Truven shares these key findings:

  • The increase in facility cost only (removing professional cost) for each additional day a patient is hospitalized after the procedure varies from $313 per day in the East North Central region to $1,944 per day in the Pacific region, a difference of more than $1,600.
  • On average, the cost to treat a patient at a rehab facility was $10,600 per patient, versus $5,300 per patient at a skilled nursing facility, and $1,300 using home health services. And, the cost for rehab facilities varied widely by region, with the cost per patient in the Pacific totaling close to $22,500 compared with roughly $7,000 per patient in New England.
  • The cost per bundle for readmissions varied from $538 in the East South Central to $918 in the West South Central division. This lower cost in the East South Central resulted from both a low rate of readmission (3.3 percent) and a low cost per discharge ($16,340).

In their most recent brief, Truven notes that “in our previous research, we estimated the marginal impact of one extra day in the hospital after a TJR to be about $880 per day across all geographic divisions.  To further analyze that finding, we used a mixed effects regression model, with fixed average professional costs, to quantify the increase in facility cost only for each additional day a patient remains hospitalized after the procedure…. The average impact varied from $313 or 1 percent of the base price per additional day in the anchor facility after initial day of hospitalization in the East North Central division, to $1,944 or 6.2 percent of the base price in the Pacific. That’s a difference of more than $1,600.”

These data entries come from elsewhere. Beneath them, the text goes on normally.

Lemma materialize_nodes_cached tenant job rv now db nodes out db' i th :
  materialize_nodes tenant job rv now db nodes = (out, db') → out !! i = Some th →
  t_status th.1 = "succeeded" ↔ cached_in (db_tasks db ++ take i out.*1) th.1.
Proof.
  revert db out db' i. induction nodes as [|n nodes IH]; intros db out db' i; cbn [materialize_nodes].
  { by intros [= <- _]. }
  pose proof (materialize_node_cached tenant job rv now db n) as Hn.
  destruct (materialize_node tenant job rv now db n) as [t hit].
  destruct (materialize_nodes _ _ _ _ _ nodes) as [out1 db1] eqn:Hrest. intros [= <- _].
  destruct i as [|i]; cbn; [intros [= <-]; by rewrite app_nil_r|].
  intros Hi. rewrite (IH _ _ _ _ Hrest Hi). cbn. by rewrite <-app_assoc.
Qed.

Lemma materialize_nodes_spec tenant job rv now db nodes out db' :
  materialize_nodes tenant job rv now db nodes = (out, db') →
  db_tasks db' = db_tasks db ++ out.*1 ∧ db_jobs db' = db_jobs db ∧
  Forall2 (λ n th, node_row tenant job rv now n th.1 ∧ (th.2 = true ↔ t_status th.1 = "succeeded"))
    nodes out.
Proof.
  revert db out db'. induction nodes as [|n nodes IH]; intros db out db'; cbn [materialize_nodes].
  { intros [= <- <-]. rewrite app_nil_r. split_and!; [done..|constructor]. }
  pose proof (materialize_node_row tenant job rv now db n) as Hn.
  destruct (materialize_node tenant job rv now db n) as [t hit].
  destruct (materialize_nodes _ _ _ _ _ nodes) as [out1 db1] eqn:Hrest. intros [= <- <-].
  apply IH in Hrest as (Ht & Hj & Hf). cbn in Ht. rewrite <-app_assoc in Ht.
  split_and!; [done..|]. by constructor.
Qed.

(** ** Recording the cache hits *)

(** Recording rewrites the outputs column of a hit. *)
Definition recorded (th : Task * bool) (t' : Task) : Prop :=
  ∃ o, t' = set_outputs_ref_json th.1 o ∧ (th.2 = false → t' = th.1).

Lemma set_same_outputs t : set_outputs_ref_json t (outputs_ref_json t) = t.
Proof. by destruct t. Qed.

Lemma put_row_middle t' l1 t l2 :
  NoDup (task_id <$> l1 ++ t :: l2) → task_id t' = task_id t →
  put_row task_id t' (l1 ++ t :: l2) = l1 ++ t' :: l2.
Proof.
  intros Hd Hid. unfold put_row, update_where. rewrite fmap_app, fmap_cons, bool_decide_true by done.
  rewrite fmap_app, fmap_cons in Hd. apply NoDup_app in Hd as (_ & Hd1 & Hd2).
  apply NoDup_cons in Hd2 as [Hd2 _].
  assert (∀ l : list Task, task_id t ∉ task_id <$> l →
    (λ r, if bool_decide (task_id r = task_id t') then t' else r) <$> l = l) as Hl.
  { intros l Hn. transitivity (id <$> l); [|by rewrite list_fmap_id]. apply list_fmap_ext.
    intros i x Hx%list_elem_of_lookup_2. rewrite bool_decide_false; [done|]. rewrite Hid. intros He.
    apply Hn. rewrite <-He. by apply list_elem_of_fmap_2. }
  rewrite !Hl; [done|done|]. intros Hin. apply (Hd1 _ Hin). list_in.
Qed.

Lemma record_all_cached_spec pre ts db ts' db' :
  db_tasks db = pre ++ ts.*1 → NoDup (task_id <$> db_tasks db) →
  record_all_cached svc ts db = Ok (ts', db') →
  db_tasks db' = pre ++ ts' ∧ db_jobs db' = db_jobs db ∧ Forall2 recorded ts ts'.
Proof.
  revert pre db ts' db'. induction ts as [|[t hit] ts IH]; intros pre db ts' db' Ht Hd; cbn.
  { intros [= <- <-]. by split_and!. }
  assert (∀ t1 db1 ts1, recorded (t, hit) t1 → db_tasks db1 = pre ++ t1 :: ts.*1 → db_jobs db1 = db_jobs db →
    record_all_cached svc ts db1 = Ok (ts1, db') → t1 :: ts1 = ts' →
    db_tasks db' = pre ++ ts' ∧ db_jobs db' = db_jobs db ∧ Forall2 recorded ((t, hit) :: ts) ts') as Hstep.
  { intros t1 db1 ts1 Hrec Ht1 Hj1 Hr <-. apply (IH (pre ++ [t1])) in Hr as (Ha & Hb & Hc).
    - rewrite <-app_assoc in Ha. split_and!; [done|congruence|by constructor].
    - by rewrite Ht1, <-app_assoc.
    - rewrite Ht1. rewrite Ht in Hd. cbn in Hd. rewrite fmap_app, fmap_cons in *.
      destruct Hrec as (o & -> & _). done. }
  destruct hit.
  - intros ([t1 db1] & Hr & ([ts1 db2] & Hrest & [= <- <-])%bind_Ok)%bind_Ok.
    apply bind_Ok in Hr as (o & _ & ([o2 arts] & _ & [= <- <-])%bind_Ok).
    refine (Hstep _ _ ts1 _ _ _ Hrest eq_refl); [| |done].
    + exists (Some o2). by split.
    + cbn. rewrite Ht in *. by apply put_row_middle.
  - intros ([ts1 db1] & Hrest & [= <- <-])%bind_Ok.
    refine (Hstep t db ts1 _ _ _ Hrest eq_refl); [|done..].
    exists (outputs_ref_json t). by rewrite set_same_outputs.
Qed.

(** All of [materialize_dag]: one appended row per node. *)
Lemma materialize_dag_spec tenant job rv now nodes db tasks db' :
  NoDup ((task_id <$> db_tasks db) ++ (n_task_id <$> nodes)) →
  materialize_dag svc tenant job rv now nodes db = Ok (tasks, db') →
  db_tasks db' = db_tasks db ++ tasks ∧ db_jobs db' = db_jobs db ∧
  Forall2 (node_row tenant job rv now) nodes tasks.
Proof.
  intros Hd. unfold materialize_dag.
  destruct (materialize_nodes _ _ _ _ _ _) as [out db1] eqn:Hm.
  apply materialize_nodes_spec in Hm as (Ht & Hj & Hf). intros Hr.
  assert (task_id <$> out.*1 = n_task_id <$> nodes) as Hids.
  { clear -Hf. induction Hf as [|n [t h] nodes out [[Hid] _] _ IH]; [done|]. cbn in *. by rewrite IH, Hid. }
  apply (record_all_cached_spec (db_tasks db)) in Hr as (Ht' & Hj' & Hrec); [|done|].
  2:{ by rewrite Ht, fmap_app, Hids. }
  split_and!; [done|congruence|]. clear -Hf Hrec. revert tasks Hrec.
  induction Hf as [|n [t h] nodes out [Hrow _] _ IH]; intros tasks Hrec; inversion Hrec as [|? ? ? ? Hr]; subst;
    constructor; [|by apply IH].
  destruct Hr as (o & -> & _). destruct Hrow. by split.
Qed.

(** Recording keeps everything the cache looks at. *)
Lemma recorded_cached ts ts' pre i th t' :
  Forall2 recorded ts ts' → ts !! i = Some th → ts' !! i = Some t' →
  t_status t' = t_status th.1 ∧ (cached_in (pre ++ take i ts.*1) th.1 ↔ cached_in (pre ++ take i ts') t').
Proof.
  intros H Hi Hi'. pose proof (Forall2_lookup_lr _ _ _ _ _ _ H Hi Hi') as (o & -> & _). split; [done|].
  unfold cached_in. cbn. assert (Forall2 recorded (take i ts) (take i ts')) as Ht by (by apply Forall2_take).
  rewrite <-fmap_take. setoid_rewrite elem_of_app. generalize (take i ts) (take i ts') Ht. clear.
  intros l l' Hl. split; intros (c & [Hc|Hc] & Hp); try (exists c; tauto).
  - apply list_elem_of_fmap in Hc as (x & -> & [j Hj]%list_elem_of_lookup).
    destruct (Forall2_lookup_l _ _ _ _ _ Hl Hj) as (y & Hy & o' & -> & _).
    eexists. split; [right; by eapply list_elem_of_lookup_2|done].
  - apply list_elem_of_lookup in Hc as [j Hj].
    destruct (Forall2_lookup_r _ _ _ _ _ Hl Hj) as (x & Hx & o' & -> & _).
    exists x.1. split; [right; apply list_elem_of_fmap_2; by eapply list_elem_of_lookup_2|done].
Qed.

(** A new row is a cache hit exactly when an earlier row can be reused. *)
Lemma materialize_dag_cached tenant job rv now nodes db tasks db' i t :
  NoDup ((task_id <$> db_tasks db) ++ (n_task_id <$> nodes)) →
  materialize_dag svc tenant job rv now nodes db = Ok (tasks, db') → tasks !! i = Some t →
  t_status t = "succeeded" ↔ cached_in (db_tasks db ++ take i tasks) t.
Proof.
  intros Hd. unfold materialize_dag.
  destruct (materialize_nodes _ _ _ _ _ _) as [out db1] eqn:Hm.
  pose proof (materialize_nodes_spec _ _ _ _ _ _ _ _ Hm) as (Ht & _ & Hf). intros Hr Hi.
  assert (task_id <$> out.*1 = n_task_id <$> nodes) as Hids.
  { clear -Hf. induction Hf as [|n [t h] nodes out [[Hid] _] _ IH]; [done|]. cbn in *. by rewrite IH, Hid. }
  apply (record_all_cached_spec (db_tasks db)) in Hr as (_ & _ & Hrec); [|done|].
  2:{ by rewrite Ht, fmap_app, Hids. }
  destruct (Forall2_lookup_r _ _ _ _ _ Hrec Hi) as (th & Hth & _).
  destruct (recorded_cached _ _ (db_tasks db) _ _ _ Hrec Hth Hi) as [-> <-].
  by eapply materialize_nodes_cached.
Qed.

Bob Kelley, senior research fellow, advanced analytics, at Truven Health Analytics tells us “as providers and payers begin to consider bundled payment programs for these procedures, it is increasingly important to understand the cost implications of each additional inpatient day, as well as post-acute care and readmissions. Once claims-based, actual patterns are recognized and understood, guidelines and standard best practices can be put in place to guide discharge planning and post-acute care based on patient risk for readmission and other factors contributing to a successful recovery.”